Entertainment

Burning Man Is Being Overrun With Bugs

Can radical self-expression exist without an exterminator?

Burning Man Blog

Burning Man, the week-long annual event that runs at the end of every summer, is ostensibly a celebration of radical individualism and self-reliance, where a community of people living on the fringe could come together and take part in the incredible experience of watching a giant wooden effigy light up the night and burn down to ashes.

And now, in its 29th year, Burning Man, now the favored summer vacation site for Silicon Valley, is covered in bugs.

The official Burning Man blog is reporting that many people are stumbling across huge swarms of bugs infesting parts of the pop-up city, located this year in Blackrock City, Nevada. The pestilence all feels a bit biblical in nature.

Really though, no one should be very surprised. The exact reason bugs are showing up in waves isn’t known, but pests are one of those things that follow humans wherever they go. Almost 66,000 people attended last year — almost the same population as Santa Fe.

It’s disgusting, although that hasn’t stopped some people for actually interpreting it as some kind of biblical punishment. Mic Wright at The Next Web argues the insect infestation is just rewards for the way “dominant Silicon Valley philosophy” treats “regulators and normal people like bugs.”

Maybe that’s true.

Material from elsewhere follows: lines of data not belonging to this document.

(* ===== verification/BioClients.v ===== *)
(** Processes sharing the buffer cache ([kernel/bio.c]).

    The operations of Bio are interleaved where the code can sleep: [bread] is
    the scan of [bget], the wait for the buffer's sleep lock and the fill from
    the disk, and other processes run between these parts.  A process in
    [bread] is recorded with the buffer it waits for or fills; a pinned buffer
    with its number of pins.

    Shown: no block is cached twice; reference counts are exactly the lock
    holder, the waiting processes and the pins, so a buffer in use is never
    recycled; a process whose [bread] returns holds the block's buffer with
    the contents last written to it. *)

From stdpp Require Import functions.
From S2P Require Import Prelude Mem Block Sleeplock Bio.

(** ** The system *)

Record csys : Type := Csys {
  cs : bstate;
  waits : gmap Z (Z * (Z * Z));
  fills : gmap Z (Z * (Z * Z));
  pins : Z -> Z;
  dirty : gset Z
}.

Definition cinit (d : Z -> block) : csys :=
  {| cs := binit d; waits := ∅; fills := ∅; pins := fun _ => 0; dirty := ∅ |}.

(** Process [me] has locked buffer [i], which caches [k]. *)
Definition owns (s : bstate) (me i : Z) (k : Z * Z) : Prop :=
  is_buf i /\ k.1 = ROOTDEV /\ key (nth_buf s i) = k /\
  lock (nth_buf s i) = {| sl_locked := true; sl_pid := me |}.

(** [me] is not inside [bread]. *)
Definition idle (c : csys) (me : Z) : Prop := waits c !! me = None /\ fills c !! me = None.

(** The blocks whose last reference was dropped while the buffer differed from
    the disk, after dropping a reference of buffer [i]. *)
Definition dropped (D : gset Z) (s : bstate) (i : Z) : gset Z :=
  let b := nth_buf s i in
  if decide (refcnt b = 0 /\ bdata b <> disk s (blockno b)) then {[blockno b]} ∪ D else D.

(** What a step does as seen by its process: a [bread] returns, the holder
    of a buffer assigns to its data, or neither. *)
Inductive cact : Type :=
| CReturn (me i : Z) (k : Z * Z)
| CModify (k : Z * Z) (f : block -> block)
| CTau.
Lemma commit_spec me s X bs :
  ready X s bs ->
  exists c, commit me s = Ok tt {| bc := c; lg := with_lh (lg s) 0 (lh_block (lg s)) |} /\
    quiet X c /\
    wrote (bc s) c (commit_writes (start (lg s)) bs (fun x => view (bc s) (root x))).
Proof.
  intros [Hdev Hq Hsz Hn Hbs Hpos Hnd Hpin Hout Hst]. set (V := fun x => view (bc s) (root x)).
  assert (Hlen : 0 < Z.of_nat (length bs)) by (destruct bs; [done|cbn; lia]).
  pose proof (logged_entries _ _ Hn Hbs) as He.
  assert (Hout' : outside (start (lg s) + 0 + 1) bs) by (by rewrite Z.add_0_r).
  unfold commit. rewrite (kbind_Ok _ _ _ _ _ (get_log_run s)). rewrite Hn.
  destruct (Z.ltb_spec 0 (Z.of_nat (length bs))); [|lia].
  destruct (write_log_loop_spec me bs 0 s X Hdev Hq Hsz He Hpin Hout') as (c1 & H1 & Hq1 & Hr1 & Hw1).
  rewrite Z.add_0_r in Hw1. fold V in Hw1.
  erewrite (kbind_Ok (write_log me)).
  2: { unfold write_log. rewrite (kbind_Ok _ _ _ _ _ (get_log_run s)).
       rewrite Hn, Nat2Z.id. exact H1. }
  destruct (write_head_spec me {| bc := c1; lg := lg s |} X Hdev Hq1 Hsz) as (c2 & H2 & Hq2 & Hr2 & Hw2).
  rewrite (kbind_Ok _ _ _ _ _ H2). cbn [bc lg] in *. rewrite Hbs in Hw2.
  assert (Hv1 : view c1 (root (start (lg s))) = V (start (lg s))).
  { destruct Hw1 as (Hv & _). rewrite Hv. apply apply_writes_out. rewrite log_entries_fst. lia. }
  rewrite Hv1 in Hw2.
  destruct (install_loop_spec me bs 0 {| bc := c2; lg := lg s |} X false Hdev Hq2
    ltac:(rewrite Nat.add_0_r; exact Hsz) He Hnd)
    as (c3 & H3 & Hq3 & Hw3); [|done|].
  { intros _ b Hb. cbn. rewrite Hr2, Hr1. by apply Hpin. }
  erewrite (kbind_Ok (install_trans me false)).
  2: { unfold install_trans. rewrite (kbind_Ok _ _ _ _ _ (get_log_run _)). cbn [lg].
       rewrite Hn, Nat2Z.id. exact H3. }
  rewrite (kbind_Ok _ _ _ _ _ (get_log_run _)). cbn [lg bc] in *.
  set (l0 := with_lh (lg s) 0 (lh_block (lg s))).
  rewrite (kbind_Ok (put_log l0) _ {| bc := c3; lg := lg s |} tt {| bc := c3; lg := l0 |} eq_refl).
  destruct (write_head_spec me {| bc := c3; lg := l0 |} X Hdev Hq3 Hsz) as (c4 & H4 & Hq4 & Hr4 & Hw4).
  exists c4. split; [exact H4|]. split; [done|]. cbn [bc lg] in *.
  assert (Hinst : install_entries (start (lg s) + 0 + 1) bs (fun b => view c2 (root b))
    = home_entries bs V).
  { apply install_home. intros j b Hj. destruct Hw2 as (Hv & _). rewrite Hv.
    rewrite apply_writes_out by (cbn; rewrite list_elem_of_singleton; lia).
    destruct Hw1 as (Hv1' & _). rewrite Hv1'. rewrite Z.add_0_r. by apply log_entries_apply. }
  rewrite Hinst in Hw3.
  assert (Hv3 : view c3 (root (start (lg s))) = encode_head (V (start (lg s))) bs).
  { destruct Hw3 as (Hv & _). rewrite Hv, apply_writes_out by (by rewrite home_entries_fst).
    destruct Hw2 as (Hv' & _). rewrite Hv'. unfold apply_writes. cbn. apply fn_lookup_insert. }
  unfold l0 in Hw4. cbn [start logged with_lh lh_n lh_block] in Hw4. rewrite Hv3 in Hw4.
  unfold commit_writes. eapply wrote_trans; [exact Hw1|]. eapply wrote_trans; [exact Hw2|].
  eapply wrote_trans; [exact Hw3|exact Hw4].
Qed.

(** ** Recovery *)

(** The blocks a header lists. *)
Definition hdr_list (b : block) : list Z := hdr_block b <$> seqZ 0 (hdr_n b).

Lemma hdr_list_encode b bs :
  Z.of_nat (length b) = BSIZE -> Z.of_nat (length bs) <= LOGSIZE ->
  Forall (fun x => 0 <= x < 2 ^ 31) bs -> hdr_list (encode_head b bs) = bs.
Proof.
  intros Hb Hl Hall. unfold hdr_list, LOGSIZE, MAXOPBLOCKS, BSIZE in *.
  rewrite hdr_n_encode by lia. apply list_eq. intros j.
  destruct (decide (j < length bs)%nat) as [Hj|Hj].
  - destruct (lookup_lt_is_Some_2 bs j Hj) as [x Hx]. rewrite Hx.
    apply list_lookup_fmap_Some. exists (Z.of_nat j).
    split; [|apply lookup_seqZ; lia]. symmetry. apply hdr_block_encode; [lia|done|].
    pose proof (Forall_lookup_1 _ _ _ _ Hall Hx). cbn in *. lia.
  - rewrite !lookup_ge_None_2; [done| |]; rewrite ?length_fmap, ?length_seqZ; lia.
Qed.

Lemma quiet_boot d : quiet ∅ (binit d).
Proof.
  assert (Hn : forall i, refcnt (nth_buf (binit d) i) = 0 /\ lock (nth_buf (binit d) i) = initsleeplock).
  { intros i. unfold nth_buf. destruct (zget _ i) as [b|] eqn:Hz; [|done].
    apply zget_Some in Hz as [_ Hz]. by apply lookup_replicate in Hz as [-> _]. }
  split.
  - apply binit_ok.
  - intros x. unfold locked_by. destruct (find_cached _ _ _) as [i|]; [|done].
    by rewrite (proj2 (Hn i)).
  - intros x. unfold refs. destruct (find_cached _ _ _) as [i|]; [|done]. by rewrite (proj1 (Hn i)).
  - intros k. unfold refs. destruct (find_cached _ _ _) as [i|]; [|done]. rewrite (proj1 (Hn i)). done.
Qed.

Lemma boot_view d x : view (binit d) (root x) = d x.
Proof.
  apply (unreferenced_view (binit d) (root x)); [apply binit_ok|done|].
  pose proof (refs_nonneg _ (root x) (binit_ok d)).
  destruct (decide (0 < refs (binit d) (root x))) as [Hp|]; [|lia].
  by apply (quiet_refs _ _ (quiet_boot d)), not_elem_of_empty in Hp.
Qed.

More worrisome to me, however, is the fact that when pests congregate in a makeshift community, and that community breaks up to go their separate ways, they often take the pests with them. That means you’re likely going to see a lot of people opening up their bags when they get back home and finding some unexpected stowaways who could potentially carry infectious diseases and introduce a new epidemic in a community. Alarmist, sure, but not totally out of the picture.

Good luck to all the burners. You may want to set fire to that effigy earlier than scheduled.